YOUR ASSIGNMENT
If a line of the material contains "with", copy it.

SUPPLIED RECORDS
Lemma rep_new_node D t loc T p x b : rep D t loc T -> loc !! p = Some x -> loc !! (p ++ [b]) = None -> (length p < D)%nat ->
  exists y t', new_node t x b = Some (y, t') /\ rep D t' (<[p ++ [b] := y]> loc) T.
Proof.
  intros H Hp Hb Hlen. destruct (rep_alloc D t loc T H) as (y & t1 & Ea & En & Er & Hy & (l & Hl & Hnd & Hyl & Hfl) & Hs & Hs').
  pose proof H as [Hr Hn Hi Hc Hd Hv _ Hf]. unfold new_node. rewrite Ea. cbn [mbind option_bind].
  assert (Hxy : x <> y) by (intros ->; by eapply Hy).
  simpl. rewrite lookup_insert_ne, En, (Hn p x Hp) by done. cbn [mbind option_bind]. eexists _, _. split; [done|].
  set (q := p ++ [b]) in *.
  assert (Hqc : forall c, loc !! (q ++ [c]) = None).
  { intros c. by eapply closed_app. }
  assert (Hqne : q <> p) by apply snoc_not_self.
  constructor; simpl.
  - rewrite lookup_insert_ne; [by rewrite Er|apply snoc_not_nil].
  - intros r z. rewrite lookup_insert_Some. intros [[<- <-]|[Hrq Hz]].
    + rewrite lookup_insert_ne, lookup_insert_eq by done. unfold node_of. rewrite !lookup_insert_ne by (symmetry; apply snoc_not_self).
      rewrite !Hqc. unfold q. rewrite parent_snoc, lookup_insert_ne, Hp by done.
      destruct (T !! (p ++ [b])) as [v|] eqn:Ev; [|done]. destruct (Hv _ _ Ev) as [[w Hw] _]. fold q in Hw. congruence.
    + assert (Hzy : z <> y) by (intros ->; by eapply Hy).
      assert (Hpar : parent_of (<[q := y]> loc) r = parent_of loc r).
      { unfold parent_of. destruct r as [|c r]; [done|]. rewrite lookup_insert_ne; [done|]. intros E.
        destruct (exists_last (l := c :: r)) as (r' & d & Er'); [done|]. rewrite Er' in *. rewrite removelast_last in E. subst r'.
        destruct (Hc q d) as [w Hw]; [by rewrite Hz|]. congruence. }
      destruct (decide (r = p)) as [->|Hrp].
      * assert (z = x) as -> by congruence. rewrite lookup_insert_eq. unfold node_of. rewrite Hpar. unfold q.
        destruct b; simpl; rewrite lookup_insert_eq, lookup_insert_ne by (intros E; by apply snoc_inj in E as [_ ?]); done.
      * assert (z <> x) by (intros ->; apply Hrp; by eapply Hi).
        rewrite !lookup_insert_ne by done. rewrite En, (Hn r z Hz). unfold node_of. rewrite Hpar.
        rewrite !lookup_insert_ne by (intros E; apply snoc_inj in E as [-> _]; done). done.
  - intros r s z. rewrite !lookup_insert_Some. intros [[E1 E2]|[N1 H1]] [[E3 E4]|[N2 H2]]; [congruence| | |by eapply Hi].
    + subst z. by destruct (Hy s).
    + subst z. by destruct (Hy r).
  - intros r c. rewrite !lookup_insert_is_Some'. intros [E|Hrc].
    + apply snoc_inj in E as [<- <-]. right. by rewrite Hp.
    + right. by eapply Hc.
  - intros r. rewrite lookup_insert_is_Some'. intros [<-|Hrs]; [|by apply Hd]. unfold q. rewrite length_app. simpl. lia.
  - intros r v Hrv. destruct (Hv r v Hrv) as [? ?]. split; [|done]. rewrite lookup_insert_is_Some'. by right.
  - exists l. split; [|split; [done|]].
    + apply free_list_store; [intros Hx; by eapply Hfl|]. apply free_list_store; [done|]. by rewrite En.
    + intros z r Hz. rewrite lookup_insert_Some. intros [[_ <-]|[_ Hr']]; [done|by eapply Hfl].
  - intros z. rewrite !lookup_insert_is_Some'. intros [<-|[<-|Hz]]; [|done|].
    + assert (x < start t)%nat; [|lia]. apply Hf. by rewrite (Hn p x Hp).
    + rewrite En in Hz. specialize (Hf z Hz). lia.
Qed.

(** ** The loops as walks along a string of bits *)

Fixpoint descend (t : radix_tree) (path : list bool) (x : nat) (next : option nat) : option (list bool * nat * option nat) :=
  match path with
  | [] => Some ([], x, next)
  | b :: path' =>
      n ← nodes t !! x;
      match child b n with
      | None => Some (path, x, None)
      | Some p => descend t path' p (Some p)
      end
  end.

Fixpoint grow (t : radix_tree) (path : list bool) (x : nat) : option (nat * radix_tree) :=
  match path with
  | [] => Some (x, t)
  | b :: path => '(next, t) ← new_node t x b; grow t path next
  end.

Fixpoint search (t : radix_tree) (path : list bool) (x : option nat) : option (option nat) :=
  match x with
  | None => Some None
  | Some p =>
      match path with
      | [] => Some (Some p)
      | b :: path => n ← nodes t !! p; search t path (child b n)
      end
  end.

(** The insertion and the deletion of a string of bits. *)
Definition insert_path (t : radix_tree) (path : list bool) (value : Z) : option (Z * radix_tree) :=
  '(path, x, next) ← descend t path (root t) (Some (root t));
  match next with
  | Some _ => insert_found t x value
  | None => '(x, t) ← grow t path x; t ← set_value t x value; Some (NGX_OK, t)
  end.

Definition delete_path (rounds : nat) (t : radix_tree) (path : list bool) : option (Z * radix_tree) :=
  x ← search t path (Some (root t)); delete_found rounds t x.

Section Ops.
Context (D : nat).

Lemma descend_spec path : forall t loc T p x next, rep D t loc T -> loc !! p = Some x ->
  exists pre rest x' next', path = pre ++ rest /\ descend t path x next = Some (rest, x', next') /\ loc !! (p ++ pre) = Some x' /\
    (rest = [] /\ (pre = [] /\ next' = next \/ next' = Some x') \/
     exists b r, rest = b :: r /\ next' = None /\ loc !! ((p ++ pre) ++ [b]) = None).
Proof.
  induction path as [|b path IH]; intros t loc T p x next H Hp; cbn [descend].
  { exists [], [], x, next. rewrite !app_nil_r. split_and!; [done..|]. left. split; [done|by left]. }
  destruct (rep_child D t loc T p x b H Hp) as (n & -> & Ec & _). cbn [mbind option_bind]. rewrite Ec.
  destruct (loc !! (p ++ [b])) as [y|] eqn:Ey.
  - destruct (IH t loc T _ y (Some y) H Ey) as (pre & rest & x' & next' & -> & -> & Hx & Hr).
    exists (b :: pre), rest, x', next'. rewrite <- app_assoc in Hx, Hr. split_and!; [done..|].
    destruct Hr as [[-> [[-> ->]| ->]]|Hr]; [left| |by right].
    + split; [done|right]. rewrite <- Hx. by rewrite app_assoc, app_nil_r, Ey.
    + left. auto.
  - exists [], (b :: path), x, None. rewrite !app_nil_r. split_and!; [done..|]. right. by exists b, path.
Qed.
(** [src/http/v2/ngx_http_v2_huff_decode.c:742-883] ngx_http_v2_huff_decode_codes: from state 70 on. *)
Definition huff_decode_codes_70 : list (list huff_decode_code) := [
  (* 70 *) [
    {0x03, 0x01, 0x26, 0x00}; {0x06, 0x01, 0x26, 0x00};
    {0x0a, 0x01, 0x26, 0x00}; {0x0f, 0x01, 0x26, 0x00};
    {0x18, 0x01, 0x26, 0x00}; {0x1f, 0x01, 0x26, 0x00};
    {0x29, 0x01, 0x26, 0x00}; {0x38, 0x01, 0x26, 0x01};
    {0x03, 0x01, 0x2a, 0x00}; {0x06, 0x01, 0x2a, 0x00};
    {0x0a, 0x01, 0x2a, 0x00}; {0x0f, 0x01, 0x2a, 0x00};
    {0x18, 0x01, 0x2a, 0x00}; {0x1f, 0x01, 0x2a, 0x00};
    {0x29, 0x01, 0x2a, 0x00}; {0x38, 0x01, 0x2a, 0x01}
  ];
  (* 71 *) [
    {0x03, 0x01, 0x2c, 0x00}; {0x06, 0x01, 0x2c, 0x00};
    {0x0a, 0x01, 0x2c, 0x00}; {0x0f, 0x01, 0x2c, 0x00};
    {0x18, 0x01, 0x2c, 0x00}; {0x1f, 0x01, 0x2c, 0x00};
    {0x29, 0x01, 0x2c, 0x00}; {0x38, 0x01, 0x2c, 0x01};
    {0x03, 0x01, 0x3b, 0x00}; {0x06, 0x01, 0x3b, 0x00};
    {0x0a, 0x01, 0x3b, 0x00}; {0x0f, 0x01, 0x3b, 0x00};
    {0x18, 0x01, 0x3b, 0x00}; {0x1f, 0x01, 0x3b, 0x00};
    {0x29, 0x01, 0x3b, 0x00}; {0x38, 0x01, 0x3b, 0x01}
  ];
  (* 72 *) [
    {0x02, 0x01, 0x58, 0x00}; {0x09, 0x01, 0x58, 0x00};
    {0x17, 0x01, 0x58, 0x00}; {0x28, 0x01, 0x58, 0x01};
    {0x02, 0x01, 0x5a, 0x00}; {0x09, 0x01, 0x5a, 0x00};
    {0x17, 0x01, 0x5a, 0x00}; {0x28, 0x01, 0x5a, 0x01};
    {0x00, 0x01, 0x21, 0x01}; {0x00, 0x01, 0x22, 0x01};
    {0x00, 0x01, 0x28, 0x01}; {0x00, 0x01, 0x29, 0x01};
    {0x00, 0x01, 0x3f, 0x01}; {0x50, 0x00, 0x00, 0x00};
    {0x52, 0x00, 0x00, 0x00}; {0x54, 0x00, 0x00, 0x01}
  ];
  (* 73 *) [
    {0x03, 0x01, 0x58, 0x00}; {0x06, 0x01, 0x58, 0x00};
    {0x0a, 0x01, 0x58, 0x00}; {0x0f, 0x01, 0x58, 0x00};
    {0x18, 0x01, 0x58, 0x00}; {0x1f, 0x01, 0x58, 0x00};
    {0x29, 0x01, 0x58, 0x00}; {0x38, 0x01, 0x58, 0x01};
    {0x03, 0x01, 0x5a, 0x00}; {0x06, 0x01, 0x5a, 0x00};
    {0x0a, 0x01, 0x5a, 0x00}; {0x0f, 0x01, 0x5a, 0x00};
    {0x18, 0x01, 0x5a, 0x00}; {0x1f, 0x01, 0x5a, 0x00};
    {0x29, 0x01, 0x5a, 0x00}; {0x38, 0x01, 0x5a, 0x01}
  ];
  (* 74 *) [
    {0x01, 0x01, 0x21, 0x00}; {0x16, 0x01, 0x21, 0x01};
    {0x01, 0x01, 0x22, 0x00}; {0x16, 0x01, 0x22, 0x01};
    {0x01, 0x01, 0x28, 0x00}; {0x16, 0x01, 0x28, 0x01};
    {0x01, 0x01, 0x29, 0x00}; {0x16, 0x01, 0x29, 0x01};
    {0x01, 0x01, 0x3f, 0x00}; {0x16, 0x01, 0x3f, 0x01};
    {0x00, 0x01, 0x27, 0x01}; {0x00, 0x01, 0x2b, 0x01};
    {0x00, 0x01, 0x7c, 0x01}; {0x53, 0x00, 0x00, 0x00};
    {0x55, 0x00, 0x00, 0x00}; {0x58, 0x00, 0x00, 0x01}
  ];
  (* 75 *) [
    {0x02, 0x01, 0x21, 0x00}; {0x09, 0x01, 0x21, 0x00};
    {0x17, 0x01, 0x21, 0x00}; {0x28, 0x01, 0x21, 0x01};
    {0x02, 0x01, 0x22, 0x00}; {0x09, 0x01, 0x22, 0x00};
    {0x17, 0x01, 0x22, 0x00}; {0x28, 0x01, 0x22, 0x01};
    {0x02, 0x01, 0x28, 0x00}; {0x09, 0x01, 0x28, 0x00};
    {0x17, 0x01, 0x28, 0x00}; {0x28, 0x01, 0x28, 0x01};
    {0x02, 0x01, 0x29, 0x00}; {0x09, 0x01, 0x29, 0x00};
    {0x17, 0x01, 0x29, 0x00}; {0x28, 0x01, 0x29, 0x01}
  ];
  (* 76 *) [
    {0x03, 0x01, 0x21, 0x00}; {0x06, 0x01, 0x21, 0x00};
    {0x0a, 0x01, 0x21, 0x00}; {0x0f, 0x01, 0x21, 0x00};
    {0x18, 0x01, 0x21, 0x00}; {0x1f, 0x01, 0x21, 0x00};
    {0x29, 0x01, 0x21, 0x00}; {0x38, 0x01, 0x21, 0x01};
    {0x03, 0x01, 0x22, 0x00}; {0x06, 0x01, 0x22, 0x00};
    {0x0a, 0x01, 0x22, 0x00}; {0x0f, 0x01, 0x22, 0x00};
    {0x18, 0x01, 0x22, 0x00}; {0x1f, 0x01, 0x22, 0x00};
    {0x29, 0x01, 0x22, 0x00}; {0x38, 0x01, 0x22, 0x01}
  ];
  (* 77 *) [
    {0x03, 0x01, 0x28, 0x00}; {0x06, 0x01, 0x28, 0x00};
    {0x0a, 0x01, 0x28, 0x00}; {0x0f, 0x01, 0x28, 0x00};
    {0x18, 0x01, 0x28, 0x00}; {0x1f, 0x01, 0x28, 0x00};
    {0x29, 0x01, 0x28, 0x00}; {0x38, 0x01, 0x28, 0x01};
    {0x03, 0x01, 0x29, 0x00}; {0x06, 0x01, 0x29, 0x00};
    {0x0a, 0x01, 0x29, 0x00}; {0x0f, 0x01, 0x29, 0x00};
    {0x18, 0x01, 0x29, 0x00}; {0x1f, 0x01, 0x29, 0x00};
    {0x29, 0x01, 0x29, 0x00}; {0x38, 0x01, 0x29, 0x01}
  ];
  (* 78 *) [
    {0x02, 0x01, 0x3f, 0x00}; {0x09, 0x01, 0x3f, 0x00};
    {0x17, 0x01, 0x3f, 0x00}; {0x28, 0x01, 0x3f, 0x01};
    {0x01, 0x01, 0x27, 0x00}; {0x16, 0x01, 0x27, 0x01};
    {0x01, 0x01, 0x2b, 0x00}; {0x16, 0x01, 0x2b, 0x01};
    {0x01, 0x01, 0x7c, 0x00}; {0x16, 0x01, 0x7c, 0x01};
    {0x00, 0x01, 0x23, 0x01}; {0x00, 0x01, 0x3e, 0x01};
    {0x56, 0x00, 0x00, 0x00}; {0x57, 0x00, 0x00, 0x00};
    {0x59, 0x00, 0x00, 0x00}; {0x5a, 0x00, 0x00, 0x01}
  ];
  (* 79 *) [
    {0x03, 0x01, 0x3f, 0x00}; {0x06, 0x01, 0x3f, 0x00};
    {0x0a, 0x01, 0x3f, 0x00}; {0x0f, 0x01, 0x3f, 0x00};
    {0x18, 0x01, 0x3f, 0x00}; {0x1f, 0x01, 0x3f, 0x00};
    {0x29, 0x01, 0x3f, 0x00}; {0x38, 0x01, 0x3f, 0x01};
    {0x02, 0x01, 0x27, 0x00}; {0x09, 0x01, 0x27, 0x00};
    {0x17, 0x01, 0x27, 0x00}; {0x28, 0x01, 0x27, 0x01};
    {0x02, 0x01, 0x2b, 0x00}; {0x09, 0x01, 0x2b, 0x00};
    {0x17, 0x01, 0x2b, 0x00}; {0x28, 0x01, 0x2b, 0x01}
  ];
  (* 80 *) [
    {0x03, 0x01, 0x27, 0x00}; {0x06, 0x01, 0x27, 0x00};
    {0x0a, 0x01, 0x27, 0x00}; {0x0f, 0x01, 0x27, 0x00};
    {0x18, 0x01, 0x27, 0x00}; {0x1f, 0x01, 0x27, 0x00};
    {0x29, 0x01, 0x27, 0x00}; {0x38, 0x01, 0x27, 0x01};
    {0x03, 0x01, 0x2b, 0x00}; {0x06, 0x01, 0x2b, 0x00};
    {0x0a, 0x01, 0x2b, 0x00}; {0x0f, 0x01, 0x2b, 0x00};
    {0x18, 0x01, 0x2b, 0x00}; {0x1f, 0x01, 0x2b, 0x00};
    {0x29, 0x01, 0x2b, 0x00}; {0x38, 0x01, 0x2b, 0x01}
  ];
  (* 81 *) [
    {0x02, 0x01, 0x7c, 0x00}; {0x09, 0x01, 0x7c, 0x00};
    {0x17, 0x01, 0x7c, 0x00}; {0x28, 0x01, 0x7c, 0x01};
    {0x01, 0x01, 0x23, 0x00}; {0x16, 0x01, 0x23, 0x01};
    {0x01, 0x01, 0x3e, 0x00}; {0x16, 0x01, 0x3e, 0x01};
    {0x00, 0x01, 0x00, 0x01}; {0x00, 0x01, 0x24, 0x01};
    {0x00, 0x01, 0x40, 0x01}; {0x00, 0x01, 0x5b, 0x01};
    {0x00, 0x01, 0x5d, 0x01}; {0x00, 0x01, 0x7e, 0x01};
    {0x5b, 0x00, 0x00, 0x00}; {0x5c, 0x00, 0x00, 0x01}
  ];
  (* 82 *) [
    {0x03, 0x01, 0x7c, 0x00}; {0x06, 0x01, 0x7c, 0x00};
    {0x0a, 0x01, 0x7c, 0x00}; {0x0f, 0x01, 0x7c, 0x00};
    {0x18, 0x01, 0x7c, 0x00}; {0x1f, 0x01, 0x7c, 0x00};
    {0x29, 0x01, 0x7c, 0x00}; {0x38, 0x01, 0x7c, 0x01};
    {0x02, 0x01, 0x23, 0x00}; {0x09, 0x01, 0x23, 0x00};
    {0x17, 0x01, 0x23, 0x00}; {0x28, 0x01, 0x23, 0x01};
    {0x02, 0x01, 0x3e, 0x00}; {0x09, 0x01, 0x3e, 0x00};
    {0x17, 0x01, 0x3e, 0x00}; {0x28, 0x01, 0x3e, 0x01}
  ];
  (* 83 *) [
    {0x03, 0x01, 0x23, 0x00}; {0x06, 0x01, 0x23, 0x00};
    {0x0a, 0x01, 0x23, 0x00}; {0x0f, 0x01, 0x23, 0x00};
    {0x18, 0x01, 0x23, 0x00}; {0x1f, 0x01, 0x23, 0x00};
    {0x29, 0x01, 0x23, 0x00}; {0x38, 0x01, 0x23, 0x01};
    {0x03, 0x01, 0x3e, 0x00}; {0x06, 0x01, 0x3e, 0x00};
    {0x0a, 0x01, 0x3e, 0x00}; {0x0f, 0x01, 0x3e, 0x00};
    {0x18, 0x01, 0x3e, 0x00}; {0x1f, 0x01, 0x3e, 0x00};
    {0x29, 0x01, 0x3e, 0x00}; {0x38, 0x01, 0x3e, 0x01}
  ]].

EXERCISE RESPONSE
  match path with
      match child b n with
  match path with
  match x with
      match path with
  match next with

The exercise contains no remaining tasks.